Mild Alzheimer's Disease (AD) Exclusion Criteria:

• Any problems related to the brain or mental disorders (e.g., stroke, head trauma, any psychotic disorder, Parkinson's) other than mild AD. Some mood disorders will be acceptable because depression is often a precursor to mild AD.
• You will get an MRI of your brain taken on the second visit, and a radiologist will read it. If there are any abnormal findings, you will be told, and these findings will be forwarded to your medical doctor. These findings may or may not result in your exclusion from the study.
• Any major medical illness (e.g., diabetes, severe or uncontrolled hypertension), especially potential secondary causes of cognitive decline (e.g., hypothyroidism).
• Any disease, combination of disease, or presentation that, in the clinician's judgment, could introduce intolerable variance into the PET brain scan image.
• Current diagnosis of substance or alcohol dependence or a history of same, and no alcohol or substance abuse within the last eight weeks.

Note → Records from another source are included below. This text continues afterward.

(* ===== verification/ToyCipher.v ===== *)
(** * A cipher for examples

    An instance of [Aead] that can be evaluated: nothing is hidden, and the tag
    binds key, nonce and data by a checksum. *)
From S2P Require Import Prelude SaltChecker Stream Shadowsocks ShadowsocksEnds.

Module ToyCipher.
Import Stream Shadowsocks ShadowsocksEnds.

Definition checksum (bs : bytes) : Z := foldr Z.add 0%Z bs.
Definition toy_tag (k n data : bytes) : bytes := be_encode TAG_LEN (le_decode n * 2 ^ 32 + checksum k + checksum data).

#[export] Instance toy_cipher : Aead unit := {
  key_fits _ k := length k =? 4;
  seal _ k n data := Some (data, toy_tag k n data);
  open _ k n buf :=
    let l := length buf - TAG_LEN in
    (bool_decide (TAG_LEN ≤ length buf) && bool_decide (drop l buf = toy_tag k n (take l buf)), buf) }.

#[export] Instance toy_laws : AeadLaws unit.
Proof.
  split.
  - intros a k n data _. by eexists.
  - intros a k n data c t [= <- <-]. split; [done|]. unfold toy_tag. apply length_be_encode.
  - done.
  - intros a k n data c t _ [= <- <-]. cbn [open toy_cipher fst snd]. assert (Hl : length (toy_tag k n data) = TAG_LEN) by apply length_be_encode.
    rewrite length_app, Hl, Nat.add_sub, drop_app_length, take_app_length, !bool_decide_true by (done || lia). done.
Qed.

(** ** Examples *)
Definition example_checker : SaltChecker (Salt.TimedSaltChecker * Z) := timed_checker checksum.
#[export] Existing Instance example_checker.

Notation example := (ShadowsocksStream unit script).
(** A stream with the salt given, over a transport of pieces of [piece] bytes *)
Definition example_new (todo : bytes) (piece : nat) (t : ShadowsocksStreamType) (salt : bytes) : outcome example :=
  new (mkScript todo true true piece [] []) t Aes192Gcm 4 (λ s, s) true salt.
Definition example_run (o : outcome example) (ops : list (op (Salt.TimedSaltChecker * Z))) : option (end_ unit script) :=
  match o with Ok this => run true (λ _, 0%Z) (started this) ops | _ => None end.

(** What can be computed of an end *)
Definition end_facts (c : end_ unit script) := (writes c, written c, delivered c, received (stream (ss c)), accepted (stream (ss c))).

Lemma example_facts o ops x : end_facts <$> example_run o ops = Some x →
  ∃ this c, o = Ok this ∧ run true (λ _, 0%Z) (started this) ops = Some c ∧ end_facts c = x.
Proof.
  unfold example_run. destruct o as [this| |]; [|done..]. destruct (run _ _ _ _) as [c|] eqn:E; [|done]. intros [= <-]. by exists this, c.
Qed.

End ToyCipher.
Lemma link_settled del : settled (C := C) (clock t0) b0 sent del → del = concat (c0 :: cs).
Proof.
  intros [[Hl _]|(nowr & chk & k & cs1 & s' & Hn & Ho & Hst & <-)].
  - exfalso. revert Hl. apply Nat.le_ngt. rewrite length_app, Hiv. pose proof (Forall_inv Hcs) as [Hsm Hcl]%sendable_small.
    unfold read_header_len. rewrite Ht. destruct t; cbn [peer parts wire]; [lia|..]; rewrite length_app, length_sealed.
    + destruct (header_fields AEAD2022Server now rs (length c0) [] 0) as (-> & _); [done|done|]. destruct (Hrs eq_refl) as (_ & -> & _). lia.
    + apply small_header. by destruct (Hrs eq_refl) as (_ & _ & _ & ?).
    + destruct (header_fields AEAD2022Client now rs (length c0) [] 0) as (-> & _); [done|done|]. lia.
    + change (small (header AEAD2022Client now [] (length c0))). apply small_header. cbn. lia.
  - rewrite <- (app_nil_r sent) in Ho. destruct (link_opens sent [] nowr chk k cs1 s') as (_ & cs' & Heq & Hon); [done|by rewrite app_nil_r|by rewrite app_nil_r in Ho|].
    rewrite Heq in Hcs. apply Forall_app in Hcs as [_ Hcs']. rewrite Heq, (stuck_wire t _ _ _ _ Hcs' Hst Hon). by rewrite app_nil_r.
Qed.
End receiver.

Definition timed {C} (t0 : Z) (o : op C) : Prop := ∀ t, op_time o = Some t → clock t0 t.

Section sender.
Context {A S C : Type} `{Aead A, !AeadLaws A, AsyncStream S, !StreamLaws S, SaltChecker C, !Alloc}.

Lemma new_static (s : S) t (a : ShadowsocksAeadAlgorithm A) n k checker salt this0 :
  new s t a n k checker salt = Ok this0 →
  static this0 = (t, a, n, k, checker, salt) ∧ key_fits a (k salt) = true ∧ stream this0 = s.
Proof. unfold new, key_new. destruct (key_fits a (k salt)) eqn:E; [|done]. by intros [= <-]. Qed.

MCI Inclusion criteria (controls)

• Normal cognitive screening exam.
• Age: 55-85.
• At least 10 years of education or GED, or equivalent.
• Socioeconomic status, age, and sex matched. Able to give informed consent, or assent and informed consent from a legal representative.
• Centrally acting medications will be closely tracked, patients on any such medications will be PET-scanned only after a 24-hour washout, with meds restarted immediately after the scan.

MCI Exclusion criteria (controls)

• First-degree relative with dementia or clinically relevant memory problems.
• Neuropsychiatric diagnoses (e.g., stroke, head trauma, depression, any psychoses).
• Major medical illness (e.g., diabetes, severe /uncontrolled hypertension, hypothyroidism).
• Current substance or alcohol dependence or history of same, and no alcohol or substance abuse within the last eight weeks.

• MRI findings must be normal or unremarkable for the age of the patient. Examples of abnormal (exclusory) findings are occult lacunar infarct, arteriovenous malformation) Examples of non-exclusory findings include mild atrophy, mild to moderate periventricular white matter changes. Other MRI findings will be evaluated in consultation with coinvestigator neuroradiologists and clinical judgment will be used to determine if the subject can continue in the study.

  • Disease, combination of disease, or presentation that, in the clinician's judgment, could introduce intolerable variance into the PET brain scan image (example: coronary artery disease, hypercholesterolemia, on 5 medications, HTN 2 yrs controlled with meds, random glucose of 125, but no Dx of DM, Hx of ?TIA).

Dropout criteria (all):

Subjects that begin the study and are not able to finish the study will be tracked. Ongoing criteria for termination from the study will include:

• Adverse events intolerable to the patient that prevent continued involvement in the study.
• New onset medical disorder of such significance as to prohibit further involvement.
• Initiation or recurrence of alcohol or substance abuse/dependence.
• Subject withdraws consent for any reason.